A Hopeful Saturday
- Mike Dickey
- 11 minutes ago
- 3 min read
"Hope will never be silent."
Overcast and 64 with a little mist. Welcome to the second half of June in upstate NY. One could get used to this.
After months of rather dark topics here, a bit if sunshine this weekend. Peg and I can now say we've gone to our first protest.
Saturday morning arrived with skies threatening rain as I scanned the No Kings website to find which protest among the dozens in our area we should attend. For those who missed out, the gatherings were staggered in time from around nine in the morning into the mid-afternoon. We chose Fairport New York, not so much because it's a lovely town filled with historic buildings draped along the old Erie Canal, but because its 10 a.m. start time allowed for a leisurely breakfast and a few minutes to pull out the posterboard I'd purchased the day before to make signs. So after eggs, coffee, and a little Portuguese vinho verde, we were on our way up through rolling farmland and into Fairport, which has become sort of a bedroom community of Rochester. I counted maybe a half dozen No Kings protests around greater Rochester on the map.
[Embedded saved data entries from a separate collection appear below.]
Import DoubleBraceUpdate.
Open Scope N_scope.
Open Scope stdpp_scope.
Set Default Goal Selector "!".

(** ** Connections

    [clientKinds] and [principals] of [TaskHandler], by connection id. *)

Definition ClientKind_Unspecified : N := 0.

Record Conns := mkConns {
  cn_kinds : gmap string N;
  cn_principals : gmap string TaskID;
}.

Definition noConns : Conns := mkConns ∅ ∅.

Definition lookupClientKind (c : Conns) (cid : string) : N :=
  default ClientKind_Unspecified (cn_kinds c !! cid).

Definition lookupPrincipal (c : Conns) (cid : string) : TaskID :=
  default zeroID (cn_principals c !! cid).

Definition is_operator (c : Conns) (cid : string) : bool := bool_decide (lookupPrincipal c cid = zeroID).

(** ** Capability sets *)

Definition hasCap (have want : N) : bool := have .&. want =? want.
Definition hasAnyCap (have want : N) : bool := negb (have .&. want =? 0).

(** The kinds the capability table is keyed by, with the bit each needs. *)
Inductive gated_kind :=
  | TaskControlKind_Cancel | TaskControlKind_PruneTasks | TaskControlKind_Notify
  | TaskControlKind_ProgressClear | TaskControlKind_DialRunner | TaskControlKind_RunnerEnroll
  | TaskControlKind_RunnerUnenroll | TaskControlKind_RunnerKeys | TaskControlKind_RunnerDialAdd
  | TaskControlKind_RunnerDialList | TaskControlKind_RunnerDialRemove | TaskControlKind_RunnerKick
  | TaskControlKind_BoardTopics | TaskControlKind_BoardRead | TaskControlKind_BoardPurge
  | TaskControlKind_BoardRetain | TaskControlKind_BoardFlush | TaskControlKind_BoardArchive
  | TaskControlKind_BoardArchives | TaskControlKind_BoardArchiveRead | TaskControlKind_BoardArchivePurge
  | TaskControlKind_BoardRetract | TaskControlKind_BoardContactsClear | TaskControlKind_BoardMembership
  | TaskControlKind_BoardSubscribers | TaskControlKind_BoardSend | TaskControlKind_BoardWake
  | TaskControlKind_GitQuery | TaskControlKind_OpenExecRun | TaskControlKind_OpenForwardTap
  | TaskControlKind_OpenExecTap.

Definition requiredCap (k : gated_kind) : N :=
  match k with
  | TaskControlKind_Cancel => Capability_Cancel
  | TaskControlKind_PruneTasks => Capability_Prune
  | TaskControlKind_Notify => Capability_Notify
  | TaskControlKind_ProgressClear => Capability_Cancel
  | TaskControlKind_DialRunner => Capability_RunnerAdmin
  | TaskControlKind_RunnerEnroll => Capability_RunnerEnroll
  | TaskControlKind_RunnerUnenroll => Capability_RunnerEnroll
  | TaskControlKind_RunnerKeys => Capability_RunnerEnroll
  | TaskControlKind_RunnerDialAdd => Capability_RunnerAdmin
  | TaskControlKind_RunnerDialList => Capability_RunnerAdmin
  | TaskControlKind_RunnerDialRemove => Capability_RunnerAdmin
  | TaskControlKind_RunnerKick => Capability_RunnerEnroll
  | TaskControlKind_BoardTopics => Capability_BoardObserve
  | TaskControlKind_BoardRead => Capability_BoardObserve
  | TaskControlKind_BoardPurge => Capability_BoardPurge
  | TaskControlKind_BoardRetain => Capability_BoardPersist
  | TaskControlKind_BoardFlush => Capability_BoardPersist
  | TaskControlKind_BoardArchive => Capability_BoardPersist
  | TaskControlKind_BoardArchives => Capability_BoardObserve
  | TaskControlKind_BoardArchiveRead => Capability_BoardObserve
  | TaskControlKind_BoardArchivePurge => Capability_BoardPurge
  | TaskControlKind_BoardRetract => Capability_BoardPurge
  | TaskControlKind_BoardContactsClear => Capability_BoardPurge
  | TaskControlKind_BoardMembership => Capability_BoardMember
  | TaskControlKind_BoardSubscribers => Capability_BoardObserve
  | TaskControlKind_BoardSend => Capability_BoardSend
  | TaskControlKind_BoardWake => Capability_BoardSend
  | TaskControlKind_GitQuery => Capability_FileRead
  | TaskControlKind_OpenExecRun => Capability_ExecRun
  | TaskControlKind_OpenForwardTap => Capability_ForwardTap
  | TaskControlKind_OpenExecTap => Capability_ExecTap
  end.

Definition resumeRequestCap (resumeID : TaskID) (exact : bool) : N :=
  if bool_decide (resumeID = zeroID) then Capability_Spawn
  else if exact then Capability_Resume .|. Capability_ResumeExact
  else Capability_Resume.

Definition resumeRequestBits (exact : bool) : list N :=
  if exact then [Capability_Resume; Capability_ResumeExact] else [Capability_Resume].

(** ** The gates *)

Section gates.
Context (c : Conns) (s : Store).

Definition callerCaps (cid : string) : N :=
  let pid := lookupPrincipal c cid in
  if bool_decide (pid = zeroID) then Capability_All
  else match Get (EncodeToString pid) s with
       | Some t => te_Capabilities t
       | None => Capability_None
       end.

Definition visibilitySet (callerHex : string) (scope : Scope) : bool * gset string :=
  VisibleSet callerHex scope (childIndexOf s).

Definition scopeSetWith (cid : string) (want : N) (children : gmap string (list string))
    : bool * gset string :=
  let pid := lookupPrincipal c cid in
  if bool_decide (pid = zeroID) then (true, ∅)
  else
    let callerHex := EncodeToString pid in
    let scope := match Get callerHex s with Some t => te_Scope t | None => DefaultScope end in
    if want =? Capability_None then visibilitySet callerHex scope
    else ActionSet callerHex scope want children.

Definition scopeSet (cid : string) (want : N) : bool * gset string :=
  scopeSetWith cid want (childIndexOf s).

Definition inScope (cid : string) (want : N) (targetHex : string) : bool :=
  let '(all, allowed) := scopeSet cid want in all || bool_decide (targetHex ∈ allowed).

Definition authorize (cid : string) (want : N) (targetHex : string) : bool :=
  if negb (hasCap (callerCaps cid) want) then false else inScope cid want targetHex.

Definition resumeTargetAllowed (cid : string) (exact : bool) (targetHex : string) : bool :=
  let held := callerCaps cid in
  existsb (λ resumeBit, hasCap held resumeBit && inScope cid resumeBit targetHex) (resumeRequestBits exact).

Definition controlSeatAllowed (cid resumeHex : string) : bool :=
  let pid := lookupPrincipal c cid in
  if bool_decide (pid = zeroID) then true
  else if negb (bool_decide (resumeHex = ""))
  then inScope cid (AttachModeScopeCap AttachMode_Control) resumeHex
  else match Get (EncodeToString pid) s with
       | Some self => CoversNewChild (te_Scope self) Capability_ExecControl
       | None => false
       end.

Definition resizeAllowed (cid targetHex : string) : bool :=
  hasCap (callerCaps cid) Capability_ExecResize && inScope cid Capability_ExecResize targetHex.

Definition with_base (b : N) : Scope := mkScope b [] 0 false false [] [].

Definition granter (cid : string) (caps : N) : option Granter :=
  let pid := lookupPrincipal c cid in
  if bool_decide (pid = zeroID) then None
  else
    let hexID := EncodeToString pid in
    let held := match Get hexID s with
                | Some t => mkGrant caps (te_Scope t) (te_DelegateCaps t) (te_DelegateScope t)
                | None => mkGrant caps (with_base ScopeBase_None) 0 (with_base ScopeBase_None)
                end in
    Some (NewGranter hexID held (childIndexOf s)).

(** [rec, _ := h.Tasks.Get(idHex)]: the zero record when there is none. *)
Definition resumedCaps (idHex : string) (override : bool) (g : option Granter) (requested : N) : N :=
  if override then ChildCaps g requested
  else te_Capabilities (default zeroEntry (Get idHex s)).

Definition visibleToCaller (cid : string) : bool * gset string :=
  if bool_decide (lookupPrincipal c cid = zeroID) then (true, ∅) else scopeSet cid Capability_None.

Definition listVisibleToCaller (cid : string) : bool * gset string * string :=
  let '(all, allowed) := visibleToCaller cid in
  if all then (true, ∅, ""%string)
  else match Get (EncodeToString (lookupPrincipal c cid)) s with
       | None => (false, allowed, ""%string)
       | Some self =>
           if bool_decide (te_CreatorTaskID self = zeroID) then (false, allowed, ""%string)
           else
             let creatorHex := EncodeToString (te_CreatorTaskID self) in
             if bool_decide (creatorHex ∈ allowed) then (false, allowed, ""%string)
             else (false, allowed, creatorHex)
       end.

(** [server/task_event_audience.go]. *)
Inductive taskAudience := audienceNone | audienceFull | audienceParentHop.

Definition taskEventAudience (subCID taskHex : string) : taskAudience :=
  let '(all, allowed, parentHex) := listVisibleToCaller subCID in
  if all || bool_decide (taskHex ∈ allowed) then audienceFull
  else if negb (bool_decide (parentHex = "")) && bool_decide (parentHex = taskHex) then audienceParentHop
  else audienceNone.

Definition seesEverything (cid : string) : bool := (visibleToCaller cid).1.
End gates.

(** [None] is a connection with no agent state, or one not yet attached. *)
Definition agentCallerCaps (s : Store) (identity : option TaskID) : N :=
  match identity with
  | None => Capability_None
  | Some tid =>
      if bool_decide (tid = zeroID) then Capability_None
      else match Get (EncodeToString tid) s with
           | Some t => te_Capabilities t
           | None => Capability_None
           end
  end.

(** ** The creator index of a restore *)

(** One round of the event loop; the state is the index and the ids seen. *)
Definition wal_child (acc : gmap string (list string) * gset string) (ev : WALEvent)
    : gmap string (list string) * gset string :=
  let '(out, seen) := acc in
  if negb (bool_decide (ev_Type ev = "task_created")) || bool_decide (ev_TaskID ev = "")
     || bool_decide (ev_CreatorTaskID ev = "") then acc
  else if bool_decide (ev_TaskID ev ∈ seen) then acc
  else (<[ev_CreatorTaskID ev := kids out (ev_CreatorTaskID ev) ++ [ev_TaskID ev]]> out,
        {[ev_TaskID ev]} ∪ seen).

(** Every child the base index holds. *)
Definition index_children (base : gmap string (list string)) : gset string :=
  list_to_set (mjoin (snd <$> map_to_list base)).

Definition walChildIndex (base : gmap string (list string)) (events : list WALEvent)
    : gmap string (list string) :=
  (foldl wal_child (base, index_children base) events).1.

(** ** The rows of [ls]

    The part of [handleList] that decides which tasks a caller is shown, which
    row is stripped to what [redactParentTaskInfo] keeps and on which the actor
    of the last grant is withheld. *)

Record list_row := mkListRow {
  lr_task : TaskEntry;
  lr_redacted : bool;
  lr_actorHidden : bool;
}.

Definition filteredTasks (c : Conns) (s : Store) (cid : string) : list TaskEntry * string :=
  let '(all, allowed, parentHex) := listVisibleToCaller c s cid in
  let tasks := List_ 100 s in
  if all then (tasks, ""%string)
  else
    let '(hop, redactedHex) :=
      if negb (bool_decide (parentHex = "")) then
        match Get parentHex s with Some p => ([p], parentHex) | None => ([], ""%string) end
      else ([], ""%string) in
    (hop ++ filter (λ t, te_ID t ∈ allowed) tasks, redactedHex).

Definition list_row_of (c : Conns) (s : Store) (cid redactedHex : string) (t : TaskEntry) : list_row :=
  let '(all, allowed, parentHex) := listVisibleToCaller c s cid in
  let a := te_AuthorityActor t in
  let aHex := EncodeToString a in
  {| lr_task := t;
     lr_redacted := bool_decide (te_ID t = redactedHex);
     lr_actorHidden := negb all && negb (bool_decide (a = zeroID))
                       && negb (bool_decide (aHex ∈ allowed)) && negb (bool_decide (aHex = parentHex)) |}.

Definition handleList_rows (c : Conns) (s : Store) (cid : string) : list list_row :=
  let '(tasks, redactedHex) := filteredTasks c s cid in
  list_row_of c s cid redactedHex <$> tasks.

(** ** Lemmas *)

#[export] Instance taskAudience_eq_dec : EqDecision taskAudience.
Proof. solve_decision. Defined.
(* ===== verification/BoardHandlers.v ===== *)
(** * The board's request handlers: [server/board_handler.go],
    [server/agent_taskcontrol.go], [server/board_archive_handler.go] and the reply
    rules of [server/agent_handler.go]

    A request is handled against the recorded connections, the task store, which
    is the board's [ReachSource], the board and its directory of archives.  The
    board is set, as the server does before it accepts connections.  An agent's
    connection holds a pointer to its task's state ([ConnState]): the state the board
    has under a key, or one that a revocation took from the board, which then lives
    as long as its connections.  A request works on such a state as if the board had
    it under a key no task can have, except that nothing published reaches it.
    [None] is a panic.  Clock readings, drawn ids and the reads of a payload
    stream are arguments.  Rows keep the board's times where the wire has unix
    milliseconds; failing to open a response stream is outside the model.  A wait
    is two steps, before and after it blocked; the waits that were let begin are
    recorded, with the task store of that moment, and no handler reads the record.

    Theorems: every request changes the board by operations its caller is entitled
    to and does not panic; what is handed to an agent is live and of topics the
    agent may read, or its own. *)

From stdpp Require Import prelude gmap strings list sorting.
From Stdlib Require Import NArith ZArith.
From coqutil Require Import Datatypes.RecordSetters.
From S2P Require Import Prelude GoStrings Caps Scope Sets Reach Wire Wal TaskStore Replay Topic TaskState BoardReach Board FileStore StoreMirror BoardLaws BoardSpec Archive Registry Gates.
This would likely be one of the smallest.
So imagine our surprise when we pulled onto Church Street a few minutes after the scheduled start to find several thousand people lining both sides of the street for a couple miles, cheering and waving as horns honked and heads poked out of sunroofs with signs depicting DJT in all sorts of unflattering caricatures.
We found a side street to park, and took up our spot amidst educators, retirees, military veterans and the whole milieu of western New York folks.


It turned out that ours was a popular spot on the route, because we had the King Himself right next to us.

One could feel this wave of relief, of hope, as thousands upon thousands of our neighbors came together to say our country is so much better than this, that the pain since November we've endured alone or only among those close to us has been shared by a huge swath of this country. Peg and I both looked at each other, smiled, and teared up a little at the spectacle.
That almost no one showed up for his birthday party later in the day, as the troops engaged in a time-honored act of passive resistance by refusing to march in step past the dais, just made Saturday all the sweeter.


And the band selected "Fortunate Son" to play at that moment. Brilliant! A protest song by a veteran of the Vietnam era raging at a country that allows the privileged to stay home and grow wealthier while us suckers and losers go do the nation's dirty work. Sound familiar, Cadet Bone Spurs?
Of course, last night he was doubling down on social media, basically declaring war on places run by Democrats and promising more scenes of armed goons attacking our neighborhoods. But you have to figure that display of invective on his spittle-soaked keyboard is a sign that he sees the writing on the wall, that he actually noticed several million people taking to the streets on their day off to stand together against what he and his MAGA creatures are trying to do to this country, our country.
So expect more trouble ahead, but perhaps some of it will be, as John Lewis put it, "good trouble".